• [REQUIRED ACTION]: Taking the line with "destruct (sim_updateCheckDial e" as the first and the line with "map_lookup_filter_None. by left." as the last, set down exactly every line in that range from the entries below, and no more.

• [INPUT MATERIAL]:
Lemma handle_register e p b p' : onRegister now e p = Ret (b, p') -> fresh_ok p ->
  aevent (EvRegister e) (abs_of p) (abs_of p') /\ fresh_ok p'.
Proof.
  intros E Hf. unfold onRegister in E. apply stm_bind_Ret_inv in E as (u & s1 & E1 & E).
  pose proof E1 as E1'. apply upd_entry_inv in E1' as (x & Hx & _).
  destruct (upd_entry_abs _ _ _ _ _ _ E1 Hx Hf) as (HA & Hf1 & _ & _). cbn [entry_view] in HA.
  quietly E Hf1 as HB Hf2. split; [|done]. rewrite HB, HA. cbn. apply ae_register. intros st k.
  rewrite (active_lookup _ _ _ Hx). unfold entry_view. destruct (bool_decide _); intros Hst; by simplify_eq.
Qed.

Lemma handle_disconnect e st p b p' : onDisconnect now Int63n e st p = Ret (b, p') -> fresh_ok p ->
  aevent (EvDisconnect e st) (abs_of p) (abs_of p') /\ fresh_ok p'.
Proof.
  intros E Hf. unfold onDisconnect in E. go_inv. apply get_entry_inv in E0 as [-> Hx].
  assert (Hs : quiet p s0).
  { destruct (bool_decide _); [|injection E1 as _ <-; apply quiet_refl].
    eapply silent_upd_entry; [|exact E1]. by intros ?. }
  destruct (Hs Hf) as (HA & Hf1 & _ & Hk & _). destruct (Hk _ _ Hx) as (x1 & Hx1 & _ & _).
  destruct (upd_entry_abs _ _ _ _ _ _ E2 Hx1 Hf1) as (HB & Hf2 & _ & _). cbn [entry_view] in HB.
  destruct (count_selected_abs _ _ _ _ _ E3) as (HC & Hf3 & _).
  destruct (silent_setRetryDial e _ _ _ E4 (Hf3 Hf2)) as (HD & Hf4 & _).
  quietly E Hf4 as HE Hf5.
  split; [|done]. rewrite HE, HD, HC, HB, HA. apply ae_disconnect. intros s' k.
  rewrite (active_lookup _ _ _ Hx). unfold entry_view. destruct (bool_decide (state v = psNotConnected)); intros Hst; by simplify_eq.
Qed.

(** Every turn of the event loop is a step of the abstract pool. *)
Lemma handle_refines ev p b p' :
  handle now Int63n ev p = Ret (b, p') -> fresh_ok p ->
  aevent ev (abs_of p) (abs_of p') /\ fresh_ok p'.
Proof.
  intros E Hf. destruct ev; cbn [handle] in E.
  - by eapply handle_timeout.
  - unfold onEnableRetry in E. go_inv. apply get_entry_inv in E0 as [-> Hx].
    destruct (removed v). { injection E as _ <-. split; [by apply ae_same|done]. }
    go_inv. quietly E0 (Hf) as HA Hf1.
    destruct (sim_updateCheckDial e _ _ _ E Hf1) as [HB Hf2]. rewrite HA in HB. split; [by apply ae_retry|done].
  - assert (Hs : silent (onAdjustStats now t e time)) by (unfold onAdjustStats; silent).
    destruct (Hs _ _ _ E Hf) as (-> & Hf1 & _). split; [by apply ae_same|done].
  - unfold onDiscNode in E. go_inv. unfold gets, id in E0. injection E0 as <- <-.
    destruct (bool_decide _). { injection E as _ <-. split; [by apply ae_same|done]. }
    go_inv. destruct (silent_findOrNewNode n _ _ _ E0 Hf) as (HA & Hf1 & _).
    destruct (sim_updateCheckDial v _ _ _ E Hf1) as [HB Hf2]. rewrite HA in HB. split; [by apply ae_disc|done].
  - assert (Hs : silent (onDiscLookup now conv)) by (unfold onDiscLookup; silent).
    destruct (Hs _ _ _ E Hf) as (-> & Hf1 & _). split; [by apply ae_same|done].
  - go_inv. injection E as _ <-. by eapply handle_connect.
  - by eapply handle_register.
  - by eapply handle_disconnect.
Qed.

(** ** The counters *)

(** Active entries selected as known ([true]) or as new ([false]). *)
Definition sel (k : bool) (m : gmap ptr (poolState * bool)) : Z :=
  Z.of_nat (size (filter (fun x => x.2.2 = k) m)).

Definition of_bool (b : bool) : Z := if b then 1 else 0.

Lemma sel_insert_new k m e s kn : m !! e = None ->
  sel k (<[e := (s, kn)]> m) = sel k m + of_bool (Bool.eqb k kn).
Proof.
  intros Hm. unfold sel. destruct (decide (kn = k)) as [->|Hne].
  - rewrite map_filter_insert_True by done. rewrite map_size_insert_None.
    + rewrite eqb_reflx. cbn. lia.
    + apply map_lookup_filter_None. by left.
  - rewrite map_filter_insert_False by done. rewrite delete_id by done.
    rewrite (proj2 (eqb_false_iff k kn)) by congruence. cbn. lia.
Qed.
Lemma tables_refine_witness : exists s',
  SetBlock 7 (MkBlock 1 [2] [[2]]) empty_store = Ret (tt, s') /\
  store_ok s' /\ block_at s' 7 = Some (MkBlock 1 [2] [[2]]).
Proof.
  pose proof (tables_refine empty_store 7 3 1 (MkBlock 1 [2] [[2]]) (MkPackInfo 1 0 0 [])
                (MkBlockState 0 0) (MkEpochState 3 0) (NewStore_ok 0 10 10) ltac:(by_decide) ltac:(by_decide) ltac:(by_decide)) as [H _].
  eexists. split; [reflexivity|]. destruct H as [Hok Hb]. split; [exact Hok|]. exact (Hb 7 ltac:(by_decide)).
Defined.

Lemma packs_refine_witness :
  wp (_ ← AddToPack 3 1 (replicate 32 9); GetPack 3 1) (fun r s' => store_ok s' /\ NoDup r /\
    StronglySorted bytes_le r /\
    forall y, y ∈ r <-> in_pack empty_store 3 1 y \/ (3 = 3 /\ 1 = 1 /\ y = replicate 32 9)) empty_store.
Proof.
  apply (packs_refine empty_store 3 1 3 1 (replicate 32 9)).
  - apply NewStore_ok.
  - by_decide.
  - by_decide.
  - by_decide.
  - by_decide.
  - reflexivity.
Defined.

Lemma find_event_hashes_witness :
  let prefix := epoch_bytes 3 ++ lamport_bytes 5 ++ [1] in
  wp (FindEventHashes 3 5 [1]) (fun r s' => s' = empty_store /\ NoDup r /\
    (forall i, i ∈ r -> is_Some (event_at empty_store i) /\ prefix `prefix_of` i) /\
    (snd (kv_scan (Events empty_store) prefix []) = None ->
     forall i, is_Some (event_at empty_store i) -> prefix `prefix_of` i -> i ∈ r)) empty_store.
Proof.
  apply (find_event_hashes empty_store 3 5 [1]).
  - apply NewStore_ok.
  - intros i [e He]. exfalso. unfold empty_store in He.
    rewrite (proj2 (NewStore_empty 0 10 10 0 i)) in He. discriminate.
Defined.

End Sample.

End StoreSpec.
#[local] Instance world_laws : EmitterWorldLaws ext_any world Z.
Proof.
  split; try done; intros; unfold wp; simpl; try by split_and!.
  - split_and!; [done| |done..]. intros i [= <-]. split; [|by vm_compute].
    cbn [v_event world_view]. unfold stored. rewrite decide_True by done. eauto.
  - split_and!; [done..|]. intros _. exists 1, false. split; [by_decide|done].
  - split_and!; [done..|]. left. by split.
Qed.

Definition sample_emitter : Emitter :=
  New (FakeNetConfig []) (MkEmitterConfig 1 0 0 3 (MkEmitIntervals 0 1000 0 0)).

Lemma sample_config_ok : config_ok sample_emitter.
Proof. vm_compute. split_and!; (reflexivity || discriminate). Qed.

Lemma sample_room : counters_room (EV := world_view) (sample_emitter, 1000).
Proof.
  intros i e. unfold v_event, world_view, stored. case_decide as Hd; [|discriminate]. intros [= <-]. subst i.
  split_and!; [by_decide..|reflexivity|by_decide].
Qed.

Lemma sample_willing : willing (V := Z) sample_emitter.
Proof.
  split_and!; [discriminate|reflexivity|..].
  - intros w m. reflexivity.
  - intros h k. exists (replicate 65 7). reflexivity.
  - intros w e ps. reflexivity.
Qed.

Lemma created_event_witness : exists e w',
  createEvent (V := Z) [1; 2] (sample_emitter, 1000) = Ret (Some e, w') /\
  created_ok (sample_emitter, 1000) sample_emitter [1; 2] e.
Proof.
  destruct (wp_total _ _ _ (fun x : may_exit => x)
    (created_event (V := Z) (EV := world_view) (EL := world_laws) (sample_emitter, 1000) [1; 2] I sample_config_ok sample_room
       ltac:(by_decide) ltac:(by_decide) eq_refl)) as (r & w' & E & _ & Hc & Hs).
  destruct (Hs sample_willing ltac:(discriminate)) as [e Er]. exists e, w'. split.
  - rewrite <- Er. exact E.
  - exact (Hc e Er).
Defined.

End Sample.
End Emitter.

• [SOLUTION]:
    destruct (sim_updateCheckDial e _ _ _ E Hf1) as [HB Hf2]. rewrite HA in HB. split; [by apply ae_retry|done].
  - assert (Hs : silent (onAdjustStats now t e time)) by (unfold onAdjustStats; silent).
    destruct (Hs _ _ _ E Hf) as (-> & Hf1 & _). split; [by apply ae_same|done].
  - unfold onDiscNode in E. go_inv. unfold gets, id in E0. injection E0 as <- <-.
    destruct (bool_decide _). { injection E as _ <-. split; [by apply ae_same|done]. }
    go_inv. destruct (silent_findOrNewNode n _ _ _ E0 Hf) as (HA & Hf1 & _).
    destruct (sim_updateCheckDial v _ _ _ E Hf1) as [HB Hf2]. rewrite HA in HB. split; [by apply ae_disc|done].
  - assert (Hs : silent (onDiscLookup now conv)) by (unfold onDiscLookup; silent).
    destruct (Hs _ _ _ E Hf) as (-> & Hf1 & _). split; [by apply ae_same|done].
  - go_inv. injection E as _ <-. by eapply handle_connect.
  - by eapply handle_register.
  - by eapply handle_disconnect.
Qed.

(** ** The counters *)

(** Active entries selected as known ([true]) or as new ([false]). *)
Definition sel (k : bool) (m : gmap ptr (poolState * bool)) : Z :=
  Z.of_nat (size (filter (fun x => x.2.2 = k) m)).

Definition of_bool (b : bool) : Z := if b then 1 else 0.

Lemma sel_insert_new k m e s kn : m !! e = None ->
  sel k (<[e := (s, kn)]> m) = sel k m + of_bool (Bool.eqb k kn).
Proof.
  intros Hm. unfold sel. destruct (decide (kn = k)) as [->|Hne].
  - rewrite map_filter_insert_True by done. rewrite map_size_insert_None.
    + rewrite eqb_reflx. cbn. lia.
    + apply map_lookup_filter_None. by left.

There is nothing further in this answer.